Wednesday, June 28, 2006

The Lake and the Rocks

One of the metaphors that they use in Toyota is called the "Lake and the Rocks". Is goes like this.

The lake is the work in progress (WIP). That could be inventory in manufacturing, it could be partially processed mortgages or patients waiting on trolleys in corridors waiting to be treated or admitted. Anything that represents a partially completed job.

The rocks are the problems that slow the work down or cause errors leading to unsatisfactory work.

The main idea of Lean is to make value flow to the customer as fast as possible. One thing you have to do to make value flow faster, is to remove WIP from the work stream. If you want cars to go faster on a motorway it helps to have fewer cars.

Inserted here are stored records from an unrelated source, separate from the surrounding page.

(** [legacy_node_type] *)
Definition legacy_node_type (r : RmsNodeRole) (product_family vendor : string) : option NodeType :=
  let product_family := normalize_descriptor_value product_family in
  let vendor := normalize_descriptor_value vendor in
  let named family v := bool_decide (product_family = family) && bool_decide (vendor = v) in
  match r with
  | Compute =>
      if named "gb200"%string "nvidia"%string then Some ComputeGb200Nvidia
      else if named "gb300"%string "nvidia"%string then Some ComputeGb300Nvidia
      else if named "gb300"%string "lenovo"%string then Some ComputeGb300Lenovo
      else if named "vrnvl72"%string "nvidia"%string then Some ComputeVrnvl72Nvidia
      else None
  | Switch =>
      if named "gb200"%string "nvidia"%string then Some SwitchGb200Nvidia
      else if named "gb300"%string "nvidia"%string then Some SwitchGb300Nvidia
      else if named "vrnvl72"%string "nvidia"%string then Some SwitchVrnvl72Nvidia
      else None
  | PowerShelf =>
      if named "gb200"%string "liteon"%string then Some PowershelfGb200Liteon
      else if named "gb200"%string "delta"%string then Some PowershelfGb200Delta
      else if named "gb300"%string "liteon"%string then Some PowershelfGb300Liteon
      else if named "gb300"%string "delta"%string then Some PowershelfGb300Delta
      else None
  end.
(* ===== verification/RotationEngine.v ===== *)
(** * The rotation engine for BMC passwords

    [credential-rotation/src/lib.rs] and the machine controller's [handler/rotation.rs]: one
    attempt to bring a BMC to the site-wide password, the gate in front of it, and ticks
    over the BMCs of a managed host.  Log lines are left out; the counter of results is
    [results] of the world. *)

From S2P Require Import Prelude PowerShelfTable Credentials CredentialRotation Calls RotationWorld.

(** ** Redaction of error texts *)

(** [str::replace]: every occurrence from the left, without overlaps.  The fuel is the
    length of the text. *)
Fixpoint replace_fuel (fuel : nat) (s from to : string) : string :=
  match fuel, s with
  | O, _ | _, EmptyString => s
  | S fuel, String c s' =>
      if String.prefix from s
      then to +:+ replace_fuel fuel (String.substring (String.length from) (String.length s) s) from to
      else String c (replace_fuel fuel s' from to)
  end.
Definition replace (s from to : string) : string := replace_fuel (String.length s) s from to.

(** [redact] *)
Definition redact (message : string) (secrets : list string) : string :=
  foldl (λ m secret, if bool_decide (secret = EmptyString) then m else replace m secret "REDACTED")
    message secrets.

(** ** One attempt *)

(** [DispatchVendor] *)
Inductive DispatchVendor :=
| Fixed (vendor : RedfishVendor)
| Probe.

(** [BmcRotationTarget]; the host and the port are the location. *)
Record BmcRotationTarget := mk_target {
  device_mac : string;
  loc : location;
  vendor : DispatchVendor;
}.

(** [RotateOutcome] *)
Inductive RotateOutcome :=
| Converged
| Quarantined (until : Z)
| CredentialStoreReconcilePending
| NoWork.

(** [RotationEngineError] *)
Inductive RotationEngineError :=
| Database (e : DatabaseError)
| Acquire (message : string)
| BadTargetVersion (version : Z).

(** The texts of [RotationEngineError] *)
Definition engine_text (e : RotationEngineError) : string :=
  match e with
  | Database e => "rotation bookkeeping error: " +:+ database_text e
  | Acquire m => "could not acquire a database connection: " +:+ m
  | BadTargetVersion v => "rotation target version " +:+ print_i v +:+ " is not representable"
  end.

(** [CredentialConvergence] *)
Inductive CredentialConvergence :=
| Changed
| Recovered (change_error : string).

(** [ConvergeError] *)
Inductive ConvergeError :=
| DeviceFault (reason : string)
| CredentialStoreWriteFailed (reason : string).

(** [CredentialConvergence::redacted] *)
Definition redacted (c : CredentialConvergence) (secrets : list string) : CredentialConvergence :=
  match c with
  | Changed => Changed
  | Recovered e => Recovered (redact e secrets)
  end.

(** The loop of [resolve_dispatch_vendor] over the candidates *)
Fixpoint probe_candidates (l : location) (candidates : list Credentials) (last_err : option string)
    : prog World string RedfishVendor :=
  match candidates with
  | [] => lift (Err ("probe BMC dispatch vendor: " +:+ default "no credential candidates"%string last_err))
  | c :: candidates =>
      r ← catch (probe_bmc_vendor l c);
      match r with
      | Ok v => mret v
      | Err e => probe_candidates l candidates (Some (error_text e))
      end
  end.

(** [resolve_dispatch_vendor] *)
Definition resolve_dispatch_vendor (bmc : BmcRotationTarget) (rotate_from rotate_to : Credentials)
    : prog World string RedfishVendor :=
  match vendor bmc with
  | Fixed v => mret v
  | Probe => probe_candidates (loc bmc) [rotate_from; rotate_to] None
  end.

(** [change_or_recover] *)
Definition change_or_recover (bmc : BmcRotationTarget) (v : RedfishVendor)
    (rotate_from rotate_to : Credentials) : prog World string CredentialConvergence :=
  r ← catch (set_bmc_root_password (loc bmc) v rotate_from (password rotate_to));
  match r with
  | Ok () => mret Changed
  | Err e =>
      let change_err := error_text e in
      r ← catch (bmc_credentials_valid (loc bmc) rotate_to);
      match r with
      | Ok true => mret (Recovered change_err)
      | Ok false => lift (Err change_err)
      | Err verify => lift (Err (change_err +:+ "; rotate-to credential probe also failed: " +:+ error_text verify))
      end
  end.

Definition per_device_key (mac : string) : CredentialKey := BmcCredentials (BmcRoot mac).
Definition rotate_to_key (version : Z) : CredentialKey := BmcCredentials (site_wide_root version).

(** [converge_bmc_password] *)
Definition converge_bmc_password (bmc : BmcRotationTarget) (rotate_to_version : Z)
    : prog World ConvergeError CredentialConvergence :=
  per_device ← convert (λ e, DeviceFault ("read per-device BMC secret: " +:+ e))
                 (get_credentials (per_device_key (device_mac bmc)));
  per_device ← lift (ok_or per_device (DeviceFault "per-device BMC secret is not set"));
  rotate_to ← convert (λ e, DeviceFault ("read rotate-to BMC secret: " +:+ e))
                (get_credentials (rotate_to_key rotate_to_version));
  rotate_to ← lift (ok_or rotate_to (DeviceFault ("rotate-to BMC secret for version " +:+
                      print_u rotate_to_version +:+ " is not staged")));
  let secrets := [password per_device; password rotate_to] in
  let rotate_from := per_device in
  let rotate_to := UsernamePassword (username per_device) (password rotate_to) in
  v ← convert (λ e, DeviceFault (redact e secrets)) (resolve_dispatch_vendor bmc rotate_from rotate_to);
  c ← convert (λ e, DeviceFault (redact e secrets)) (change_or_recover bmc v rotate_from rotate_to);
  _ ← convert (λ e, CredentialStoreWriteFailed (redact ("persist per-device BMC secret: " +:+ e) secrets))
        (set_credentials (per_device_key (device_mac bmc)) rotate_to);
  mret (redacted c secrets).

(** ** The engine *)

Notation engine := (prog World RotationEngineError).

Definition acquire : engine () := read Acquire (λ _ _, Ok ()).

(** Statements on a connection outside of a transaction *)
Definition query {A} (f : Z → rotation_db → result DatabaseError A) : engine A :=
  read (Database ∘ QueryError) (λ now w, map_err Database (f now (rot w))).
Definition execute (f : Z → rotation_db → result DatabaseError rotation_db) : engine () :=
  call (Database ∘ QueryError) (λ now w, match f now (rot w) with
                                        | Ok r => (Ok (), set_rot r w)
                                        | Err e => (Err (Database e), w)
                                        end).

(** [db::bmc_redfish_session::delete_by_mac] *)
Definition delete_sessions (mac : string) : engine () :=
  call (Database ∘ QueryError) (λ _ w, (Ok (), set_sessions (sessions w ∖ {[mac]}) w)).

Definition emit (mac : string) (r : RotationResult) : engine () := λ w sc, (Ok (), (add_result mac r w, sc)).

(** [u32::try_from] of an [i32] *)
Definition to_u32 (v : Z) : result RotationEngineError Z :=
  if 0 <=? v then Ok v else Err (BadTargetVersion v).

(** [rotate_bmc] *)
Definition rotate_bmc (bmc : BmcRotationTarget) (force : bool) : engine RotateOutcome :=
  let mac := device_mac bmc in
  _ ← acquire;
  status ← query (λ now, device_rotation_status now Bmc mac);
  match status with
  | None => mret NoWork
  | Some status =>
      if ds_converged status then mret Converged
      else if ds_quarantined status && negb force then
        match ds_quarantined_until status with
        | Some until => mret (Quarantined until)
        | None => now ← utc_now; mret (Quarantined now)
        end
      else
        target_version ← lift (to_u32 (ds_target_version status));
        _ ← acquire;
        _ ← execute (λ _, mark_device_rotating_to_version mac Bmc (ds_target_version status));
        r ← catch (converge_bmc_password bmc target_version);
        match r with
        | Ok convergence =>
            _ ← acquire;
            _ ← delete_sessions mac;
            _ ← execute (λ _ db, Ok (promote_rotating_to_current mac Bmc db).2);
            _ ← emit mac (match convergence with Changed => ResultConverged | Recovered _ => ResultRecovered end);
            mret Converged
        | Err (DeviceFault reason) =>
            now ← utc_now;
            let until := backoff_until (ds_rotate_attempts status) now in
            _ ← acquire;
            _ ← execute (λ now, increment_rotate_attempt now mac Bmc reason until);
            _ ← emit mac ResultQuarantined;
            mret (Quarantined until)
        | Err (CredentialStoreWriteFailed _) => mret CredentialStoreReconcilePending
        end
  end.

(** ** The gate *)

(** [needs_rotation] *)
Definition needs_rotation (s : DeviceRotationStatus) : bool := negb (ds_converged s) && negb (ds_quarantined s).

(** [CachedAggregate] *)
Record CachedAggregate := mk_cache {
  checked_at : option Z;
  work_pending : bool;
}.

(** [RotationGate]; the cache is passed along. *)
Record RotationGate := mk_gate {
  ttl : Z;
  family : CredentialRotationType;
}.

(** [RotationGate::rotation_pending] *)
Definition rotation_pending (g : RotationGate) (cache : CachedAggregate) : engine (bool * CachedAggregate) :=
  now ← utc_now;
  if match checked_at cache with Some t => saturating_sub now t <? ttl g | None => false end
  then mret (work_pending cache, cache)
  else
    _ ← acquire;
    status ← query (λ now, rotation_status now (family g));
    let work := (0 <? st_target_version status) &&
                bool_decide (0 < pending status + quarantined status)%nat in
    now ← utc_now;
    mret (work, mk_cache (Some now) work).

(** [RotationGate::rotation_needed] *)
Definition rotation_needed (g : RotationGate) (mac : string) (cache : CachedAggregate)
    : engine (bool * CachedAggregate) :=
  '(p, cache) ← rotation_pending g cache;
  if negb p then mret (false, cache) else
  _ ← acquire;
  status ← query (λ now, device_rotation_status now (family g) mac);
  mret (match status with Some s => needs_rotation s | None => false end, cache).

(** ** Ticks *)

Definition MAX_BMC_ROTATION_RETRIES : Z := 3.

(** [BmcRotationTick] *)
Inductive BmcRotationTick := Settled | Retry | WaitForCredentialStoreReconcile.

(** [BmcRotationTick::merge] *)
Definition merge (self other : BmcRotationTick) : BmcRotationTick :=
  match self, other with
  | WaitForCredentialStoreReconcile, _ | _, WaitForCredentialStoreReconcile => WaitForCredentialStoreReconcile
  | Retry, _ | _, Retry => Retry
  | Settled, Settled => Settled
  end.

(** [RotationStep] *)
Inductive RotationStep :=
| StepSettled
| StepGaveUp
| StepRetry (retry_count : Z)
| StepWait.

(** [advance] *)
Definition advance (tick : BmcRotationTick) (retry_count : Z) : RotationStep :=
  match tick with
  | Settled => StepSettled
  | WaitForCredentialStoreReconcile => StepWait
  | Retry =>
      let next := retry_count + 1 in
      if MAX_BMC_ROTATION_RETRIES <=? next then StepGaveUp else StepRetry next
  end.

(** The [match] on the result of [rotate_bmc] in every controller *)
Definition tick_of (r : result RotationEngineError RotateOutcome) : BmcRotationTick :=
  match r with
  | Ok Converged | Ok (Quarantined _) | Ok NoWork => Settled
  | Ok CredentialStoreReconcilePending => WaitForCredentialStoreReconcile
  | Err _ => Retry
  end.

(** [BmcEndpoint::from_bmc_info] and [into_target_with] *)
Definition from_bmc_info (i : BmcInfo) (v : DispatchVendor) : option BmcRotationTarget :=
  mac ← bmc_mac i; ip ← bmc_ip i; Some (mk_target mac (ip, bmc_port i) v).

(** What the machine controller reads of a machine *)
Record RotationMachine := mk_machine {
  bmc_info : BmcInfo;
  bmc_credential_rotation_requested : bool;
}.

(** [rotate_endpoint] of the machine controller *)
Definition rotate_endpoint (t : BmcRotationTarget) (force : bool) : engine BmcRotationTick :=
  r ← catch (rotate_bmc t force); mret (tick_of r).

(** [rotate_managed_host_bmcs]: the host and its DPUs *)
Fixpoint rotate_managed_host_bmcs (enabled : bool) (machines : list RotationMachine)
    (tick : BmcRotationTick) : engine BmcRotationTick :=
  match machines with
  | [] => mret tick
  | m :: machines =>
      let force := bmc_credential_rotation_requested m in
      if negb force && negb enabled then rotate_managed_host_bmcs enabled machines tick
      else match from_bmc_info (bmc_info m) Probe with
           | Some t => o ← rotate_endpoint t force; rotate_managed_host_bmcs enabled machines (merge tick o)
           | None => rotate_managed_host_bmcs enabled machines tick
           end
  end.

So the lake is the WIP and the rocks are the problems. The metaphor says that as you reduce the the water the rocks will be exposed. So as you make work flow by getting the excess WIP out of the system you will come across problems that will hamper further improvements.

So work on the problems and you can continue the improvement.

The trouble is there are always more rocks. That is why Lean is something that an organisation "is". Not something it does and then stops.

Thursday, June 22, 2006

Eliminate Waste? Prevent Waste?

In a conversation with a colleague an intriguing thought came up. Is Lean about eliminating waste or about creating a system that prevents waste in the first place? I think that is the difference between continuous improvement (kaizen) and step-change improvement (kaikaku). Kaizen tries to reduce the waste in the current system. Kaikaku creates a new system with no waste built in.

In the end you need both. Too many trundle on with kaizen and never make the step-changes they need to. Similarly, many make big changes and then sit on their laurels for years wondering why the world is passing them by.

Monday, June 19, 2006

Standardised Work

Standardised work is bad. If you standardise everything, the work becomes boring, you can't deal with the special cases and the cost of documenting the standards is too high.

Well, yes and no.

There is no point in having standards yellowing away in a dusty folder, locked in a rusty cabinet. There is no point in sticking only to the standards like the script in the call centre that won't let you ask the simplest question until all the verification steps have been gone through. There is no point in making all the staff bored by giving them all the same work to do every day.

But that isn't really what standardised work is for.

At its best, standardised work is a way of capturing the best yet known way of working. No more, no less. I must emphasise the phrase "best yet". Just because it is standard does not mean there is not room for improvement. It is simply the best so far.

The standardisation should encompass variety. In fact some work should not be standardised. A good example is dealing with failure demand. Do not automate failure demand. But the high volume, fast moving value demand probably should be standardised.

Once the fast moving, high volume work is standardised, staff will have more time to work on either other work or perhaps further improvements, thus making work more interesting not less.

So be careful what you standardise and use it to lock in learning and not to control staff.

Wednesday, June 14, 2006

Let the system be itself

I was helping to run a workshop for NHS staff to assist them in preparing to meet the 18 week target set by the government. The target requires that the time between a GP referral and treatment be less than 18 weeks. The fact that targets are rubbish is not something that I am going to go into today. The fact remains that the NHS has to try to meet this target by hook or by crook.

During the latter part of the workshop an attendee raised a very interesting question.

"Is there any best practise to tell us how to monitor patients? When should we intervene to ensure that a patient does not breech the 18 weeks."

They went on further to explain that for example, if a patient has not been seen by a consultant for 6 weeks since the referral, should they bump them up the queue to ensure that patient won't breech the 18 weeks.

The problem with this thinking is that it is only thinking of the target and how to hit it. It is not thinking of the current system and its capability to hit the target. In fact I would advocate forgetting about the target in order to hit it.

In order to do what the attendee was asking about, they would have to add in a whole layer of monitoring and expediting mechanisms. This would take resource away from the patient and their journey through the system.

My answer was that, at present there will wide variation in the end-to-end time from referral to treatment and that many patients will breech. You need to understand that, but as long as the system is stable, you must not act upon it. The way to proceed is to understand the variation in end-to-end times, ensure it is stable, then work on the system to improve it. Look at the end-to-end process to improve the work on the ground until the system is predictably capable of hitting the 18 week target.

If you tamper, you will only increase the variation. Everytime you intervene to expedite a patient you displace other patients and the variation increases. You are worsening the system, not improving it.

The attendee replied that that was all very well, but that they would get "killed" if there were target breeches after the deadline.

Ho hum for the real world. Does government or the Department of Health realise what it is making the NHS staff do in order to meet their targets? If they did, I would hope they would stop setting them.